Austin empty-chair lynching goes viral

AUSTIN (KXAN) – A report by a Democratic-leaning blog on Thursday about an empty chair being hanged from a tree in Northwest Austin has sparked online outrage suggesting that whoever did it was motivated by racial intolerance.

“The resident, a Republican, lynched an empty chair from a tree in his yard, which one can easily interpret to represent a racially motivated act of violence against the President,”  wrote Katherine Haenschen, editor of the Austin-based Burnt Orange Report .

But locally some residents were distraught by the sight. The chair hanging from a tree caused some neighbors to look twice and in some cases some took offense, like one man who says he drives by here regularly.

“All of the sudden I looked at it and stopped in my tracks and it made me feel cold” said a passerby who didn’t want to identify himself, “Because as a young African-American knowing that I served in my military and I fight for his right to say whatever he wants to say”.

The hanging chair incident has found it’s way to national attention. Robert Stephenson of Moveon.org’s area office was asked to come here and take pictures.

“We just wanted to get it down cause it’s a personal attack on the president it’s not anything else, it’s a personal attack on the president”, said Stephenson.

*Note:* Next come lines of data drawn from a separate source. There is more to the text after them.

Lemma Forall_group_digits (P : ascii -> Prop) (l : locale) (ds : list ascii) :
  P ","%char -> Forall P ds -> Forall P (group_digits l ds).
Proof.
  intros Hc H. unfold group_digits. apply Forall_rev.
  apply Forall_group_rev; [exact Hc | now apply Forall_rev].
Qed.

Lemma digit_not_point (c : ascii) : is_digit c = true -> is_point c = false.
Proof.
  destruct c as [[] [] [] [] [] [] [] []]; intros H;
    solve [reflexivity | discriminate H].
Qed.

Lemma digit_not_exponent_mark (c : ascii) :
  is_digit c = true -> is_exponent_mark c = false.
Proof.
  destruct c as [[] [] [] [] [] [] [] []]; intros H;
    solve [reflexivity | discriminate H].
Qed.

Lemma digit_not_sign (c : ascii) :
  is_digit c = true ->
  Ascii.eqb c "-" = false /\ Ascii.eqb c "+" = false
  /\ Ascii.eqb c "I" = false.
Proof.
  destruct c as [[] [] [] [] [] [] [] []]; intros H;
    solve [repeat split | discriminate H].
Qed.

Lemma split_sign_digit (c : ascii) (r : list ascii) :
  is_digit c = true -> split_sign (c :: r) = (false, c :: r).
Proof.
  intros H. destruct (digit_not_sign c H) as (Hm & Hp & _).
  unfold split_sign. now rewrite Hm, Hp.
Qed.

Lemma Forall_sign_prefix (P : ascii -> Prop) (negative : bool) :
  P "-"%char -> Forall P (sign_prefix negative).
Proof. intros H. destruct negative; repeat constructor; exact H. Qed.

End Digits.

(** ** Rounding and comparison *)

Section Rounding.

Local Open Scope Q_scope.

Lemma Qfloor_unique (x : Q) (n : Z) :
  inject_Z n <= x -> x < inject_Z (n + 1) -> Qfloor x = n.
Proof.
  intros Hle Hlt.
  pose proof (Qfloor_le x) as H1. pose proof (Qlt_floor x) as H2.
  assert (Qfloor x < n + 1)%Z
    by (rewrite Zlt_Qlt; eapply Qle_lt_trans; eassumption).
  assert (n < Qfloor x + 1)%Z
    by (rewrite Zlt_Qlt; eapply Qle_lt_trans; eassumption).
  lia.
Qed.

Lemma pow10_pos (k : nat) : (0 < 10 ^ Z.of_nat k)%Z.
Proof. apply Z.pow_pos_nonneg; lia. Qed.

Lemma inject_pow10_pos (k : nat) : 0 < inject_Z (10 ^ Z.of_nat k).
Proof. change 0 with (inject_Z 0). rewrite <- Zlt_Qlt. apply pow10_pos. Qed.

Lemma pow100_pos (d : nat) : 0 < inject_Z (100 ^ Z.of_nat d).
Proof.
  change 0 with (inject_Z 0). rewrite <- Zlt_Qlt.
  apply Z.pow_pos_nonneg; lia.
Qed.

Lemma pow100_pow10 (d : nat) :
  (100 ^ Z.of_nat d = 10 ^ Z.of_nat d * 10 ^ Z.of_nat d)%Z.
Proof. change 100%Z with (10 * 10)%Z. apply Z.pow_mul_l. Qed.

Lemma Qpower10_neg (f : nat) :
  inject_Z 10 ^ (0 - Z.of_nat f) == / inject_Z (10 ^ Z.of_nat f).
Proof.
  rewrite Z.sub_0_l, Qpower_opp, Zpower_Qpower by lia. reflexivity.
Qed.

(** A value that already is a whole number of units of [10^-f] rounds to
    itself. *)
Lemma round_half_up_exact (a : Q) (f : nat) (n : Z) :
  a * inject_Z (10 ^ Z.of_nat f) == inject_Z n -> round_half_up a f = n.
Proof.
  intros H. unfold round_half_up. apply Qfloor_unique; rewrite H.
  - lra.
  - rewrite inject_Z_plus. change (inject_Z 1) with 1. lra.
Qed.

Lemma round_half_up_nonneg (a : Q) (f : nat) :
  0 <= a -> (0 <= round_half_up a f)%Z.
Proof.
  intros Ha. unfold round_half_up.
  change 0%Z with (Qfloor 0). apply Qfloor_resp_le.
  pose proof (inject_pow10_pos f). nra.
Qed.


Lemma fin_eq (p q : Q) : p == q -> fin p = fin q.
Proof. intros H. unfold fin. f_equal. now apply Qred_complete. Qed.

Lemma Qlt_bool_iff (x y : Q) : Qlt_bool x y = true <-> (x < y)%Q.
Proof.
  unfold Qlt_bool. rewrite negb_true_iff. split.
  - intros H. apply Qnot_le_lt. intros Hle.
    apply Qle_bool_iff in Hle. congruence.
  - intros H. destruct (Qle_bool y x) eqn:E; [|reflexivity].
    apply Qle_bool_iff in E. exfalso. exact (Qlt_not_le _ _ H E).
Qed.

Lemma Qlt_bool_true (x y : Q) : x < y -> Qlt_bool x y = true.
Proof. apply Qlt_bool_iff. Qed.

Lemma Qlt_bool_false (x y : Q) : y <= x -> Qlt_bool x y = false.
Proof.
  intros H. destruct (Qlt_bool x y) eqn:E; [|reflexivity].
  apply Qlt_bool_iff in E. exfalso. exact (Qlt_not_le _ _ E H).
Qed.

Lemma Qle_bool_false (x y : Q) : y < x -> Qle_bool x y = false.
Proof.
  intros H. destruct (Qle_bool x y) eqn:E; [|reflexivity].
  apply Qle_bool_iff in E. exfalso. exact (Qlt_not_le _ _ H E).
Qed.

Lemma Qeq_bool_false (x y : Q) : ~ x == y -> Qeq_bool x y = false.
Proof.
  intros H. destruct (Qeq_bool x y) eqn:E; [|reflexivity].
  apply Qeq_bool_iff in E. contradiction.
Qed.


(** [>=] of the host is the order of the values. *)
Lemma ge_le (a b : number) : Js.ge a b = true <-> Js.le b a.
Proof.
  destruct a as [| s | p], b as [| t | q]; simpl;
    try (split; [discriminate | tauto]).
  - destruct s, t; simpl; intuition congruence.
  - destruct s; simpl; intuition congruence.
  - destruct t; simpl; intuition congruence.
  - apply Qle_bool_iff.
Qed.

End Rounding.

(** ** Terminating decimals *)

Section Terminating.

Lemma coprime_divides_pow10 (D : Z) (m : nat) :
  Z.gcd D 10 = 1 -> (D | 10 ^ Z.of_nat m) -> (D | 1).
Proof.
  intros Hg. induction m as [| m IH]; intros H; [exact H|].
  apply IH. rewrite Nat2Z.inj_succ, Z.pow_succ_r in H by lia.
  now apply (Z.gauss D 10).
Qed.

(** A divisor of a power of ten divides the power of ten whose exponent is
    its bit length. *)
Lemma divides_pow10_bits (k m : nat) (D : Z) :
  0 < D < 2 ^ Z.of_nat k -> (D | 10 ^ Z.of_nat m) -> (D | 10 ^ Z.of_nat k).
Proof.
  revert D. induction k as [| k IH]; intros D HD Hm.
  - simpl in HD. lia.
  - destruct (Z.eq_dec D 1) as [-> | Hne]; [apply Z.divide_1_l|].
    pose proof (Z.gcd_nonneg D 10) as Hg0.
    destruct (Z.gcd_divide_l D 10) as [D' HD'].
    destruct (Z.gcd_divide_r D 10) as [t Ht].
    assert (Hg1 : Z.gcd D 10 <> 1).
    { intros Hg. pose proof (coprime_divides_pow10 D m Hg Hm) as H1.
      apply Z.divide_1_r_nonneg in H1; lia. }
    assert (Hg2 : Z.gcd D 10 <> 0) by (intros E; rewrite E in Ht; lia).
    assert (Hg : 2 <= Z.gcd D 10) by lia.
    rewrite Nat2Z.inj_succ, Z.pow_succ_r in * by lia.
    assert (HIH : (D' | 10 ^ Z.of_nat k)).
    { apply IH; [nia|].
      apply Z.divide_trans with D; [|exact Hm].
      exists (Z.gcd D 10). lia. }
    destruct HIH as [u Hu]. exists (t * u).
    rewrite Hu. rewrite Ht at 1. rewrite HD' at 2. ring.
Qed.

Lemma Qden_Qred_divides (n : Z) (d : positive) :
  (Z.pos (Qden (Qred (n # d))) | Z.pos d).
Proof.
  unfold Qred. pose proof (Z.ggcd_correct_divisors n (Z.pos d)) as H.
  pose proof (Z.ggcd_gcd n (Z.pos d)) as Hg.
  pose proof (Z.gcd_nonneg n (Z.pos d)) as Hg0.
  destruct (Z.ggcd n (Z.pos d)) as (g & aa & bb). simpl in *.
  destruct H as [_ Hb]. subst g.
  assert (0 < bb) by nia.
  rewrite Z2Pos.id by assumption. exists (Z.gcd n (Z.pos d)). lia.
Qed.

(** For a terminating decimal [decimal_scale] is exact. *)
Lemma decimal_scale_exact (q : Q) (M : Z) (m : nat) :
  (q * inject_Z (10 ^ Z.of_nat m) == inject_Z M)%Q ->
  exists j N,
    decimal_scale q = (j, N)
    /\ (q * inject_Z (10 ^ Z.of_nat j) == inject_Z N)%Q.
Proof.
  intros HM. unfold decimal_scale.
  set (D := Z.pos (Qden (Qred q))).
  set (j := S (Z.to_nat (Z.log2 D))).
  assert (HD : (D | 10 ^ Z.of_nat j)).
  { apply (divides_pow10_bits j m).
    - split; [reflexivity|]. unfold j. rewrite Nat2Z.inj_succ.
      rewrite Z2Nat.id by apply Z.log2_nonneg.
      apply Z.log2_spec. reflexivity.
    - pose proof (pow10_pos m) as Hp.
      assert (Hq : (q == M # Z.to_pos (10 ^ Z.of_nat m))%Q).
      { rewrite Qmake_Qdiv, Z2Pos.id by exact Hp.
        pose proof (inject_pow10_pos m). rewrite <- HM. field. lra. }
      unfold D. rewrite (Qred_complete _ _ Hq).
      pose proof (Qden_Qred_divides M (Z.to_pos (10 ^ Z.of_nat m))) as H.
      now rewrite Z2Pos.id in H by exact Hp. }
  destruct HD as [t Ht].
  assert (Hx : (q * inject_Z (10 ^ Z.of_nat j)
                == inject_Z (Qnum (Qred q) * t))%Q).
  { rewrite <- (Qred_correct q) at 1. rewrite Ht.
    destruct (Qred q) as [a b]. unfold D. simpl.
    rewrite Qmult_inject_Z_r. rewrite Z.mul_assoc.
    apply Qreduce_den_inject_Z_r. }
  exists j, (Qnum (Qred q) * t)%Z.
  rewrite (Qfloor_comp _ _ Hx), Qfloor_Z.
  replace (Qeq_bool _ _) with true; [split; [reflexivity | exact Hx]|].
  symmetry. apply Qeq_bool_iff. now symmetry.
Qed.

End Terminating.

(** ** Reading back what the host prints *)

Section ReadBack.

Local Open Scope list_scope.

Lemma parse_exponent_plus (e : Z) :
  0 <= e -> parse_exponent (Some ("+"%char :: digits e)) = Some e.
Proof.
  intros He. unfold parse_exponent.
  change (split_sign ("+"%char :: digits e)) with (false, digits e).
  cbv beta iota.
  destruct (digits e) as [| c r] eqn:E; [now apply digits_nonempty in E|].
  rewrite <- E, parse_digits_digits by exact He. reflexivity.
Qed.

(** A printed decimal: integer digits, then a point and fraction digits if
    there are any, then an exponent if there is one. *)
Lemma parse_decimal_printed (ip fs : list ascii) (ex : option (list ascii))
    (m e : Z) :
  ip <> [] ->
  Forall (fun c => is_digit c = true) ip ->
  Forall (fun c => is_digit c = true) fs ->
  parse_digits 0 (ip ++ fs) = Some m ->
  parse_exponent ex = Some e ->
  parse_decimal
    (ip ++ match fs with [] => [] | _ :: _ => "."%char :: fs end
        ++ match ex with None => [] | Some x => "e"%char :: x end)
  = Some (inject_Z m * inject_Z 10 ^ (e - Z.of_nat (List.length fs)))%Q.
Proof.
  intros Hne Hip Hfs Hm He. unfold parse_decimal.
  set (pt := match fs with [] => [] | _ :: _ => "."%char :: fs end).
  assert (Hmark : Forall (fun c => is_exponent_mark c = false) (ip ++ pt)).
  { apply Forall_app. split.
    - eapply Forall_impl; [|exact Hip]. apply digit_not_exponent_mark.
    - unfold pt. destruct fs as [| c fs']; [constructor|].
      constructor; [reflexivity|].
      eapply Forall_impl; [|exact Hfs]. apply digit_not_exponent_mark. }
  rewrite app_assoc, (split_at_app _ _ _ Hmark).
  assert (Hex : split_at is_exponent_mark
                  match ex with None => [] | Some x => "e"%char :: x end
                = ([], ex)) by (destruct ex; reflexivity).
  rewrite Hex. cbn [fst snd]. rewrite app_nil_r.
  assert (Hpoint : Forall (fun c => is_point c = false) ip)
    by (eapply Forall_impl; [|exact Hip]; apply digit_not_point).
  rewrite (split_at_app _ _ _ Hpoint).
  assert (Hpt : split_at is_point pt
                = ([], match fs with [] => None | _ :: _ => Some fs end))
    by (unfold pt; destruct fs; reflexivity).
  rewrite Hpt. cbn [fst snd]. rewrite app_nil_r.
  replace (match match fs with [] => None | _ :: _ => Some fs end with
           | Some fs0 => fs0
           | None => []
           end) with fs by (destruct fs; reflexivity).
  rewrite Hm, He.
  destruct ip as [| c ip']; [contradiction|]. reflexivity.
Qed.

(** [Number] of a printed decimal with its sign. *)
Lemma Number_printed (negative : bool) (body : list ascii) (c : ascii)
    (rest : list ascii) (q : Q) :
  body = c :: rest ->
  is_digit c = true ->
  parse_decimal body = Some q ->
  Number (string_of_list_ascii (sign_prefix negative ++ body))
  = fin (if negative then - q else q).
Proof.
  intros -> Hc Hq. unfold Number.
  rewrite list_ascii_of_string_of_list_ascii.
  destruct (digit_not_sign c Hc) as (Hm & Hp & HI).
  assert (Hinf : String.eqb (string_of_list_ascii (c :: rest)) "Infinity"
                 = false) by (simpl; now rewrite HI).
  destruct negative; simpl sign_prefix; cbn [app].
  - cbn [split_sign Ascii.eqb Bool.eqb]. simpl (Ascii.eqb "-" "-").
    cbv iota. now rewrite Hinf, Hq.
  - rewrite (split_sign_digit c rest Hc). now rewrite Hinf, Hq.
Qed.

End ReadBack.

Local Open Scope string_scope.
Local Open Scope completion_scope.

(** ** [Number(x.toFixed(f))] *)

Section NumberOfToFixed.

Local Open Scope Q_scope.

But just hang on a second says chair owner Bud Johnson, who has since removed the chair off the tree and onto his yard.

“It never was intended to be racist it never has been”, said Johnson when asked about the chair’s symbol, “I’m not a racist person”.

Johnson says he’s surprised by all the negative attention he’s been getting and adds he decided to take the chair down because too many people are getting the wrong idea.

“That’s why I took it down because there’s too many stupid people that have misconceptions” declared Johnson,  “They automatically look at that and say ok, that empty chair that’s Obama, well that’s not necessarily true”.

Johnson says all he meant by it is support for Clint Eastwood’s speech.

“Was it right? Probably not but I supported his statement, I feel that way”.

Two of Johnson’s close neighbors say they support his freedom to express himself. One of them even said he was a supporter of Obama, but others say it’s hard to look the other way.

“There comes a time where a line has to be drawn” added the African American military veteran, “I mean to symbolize an empty chair marking Clint Eastwood and saying you’re going to hang the president what does that say about me when you see me in your neighborhood”.

But that attitude can be dangerous says Democratic political consultant Glenn Smith of Austin who suggested that the displays and others like them represent a cancer on American politics.

“The question is, are these hateful protests from isolated crackpots?” Smith writes on the Huffington Post . “Or do they exemplify a larger fringe America so lost in bigotry and anti-Obama zealotry that they’ve lost all moral bearings?

“Another even more important question: Are they being encouraged by more well-known right-wing commentators?”

Other liberal online sites such as Daily Kos and the Democratic Underground have also weighed in on the Austin incident.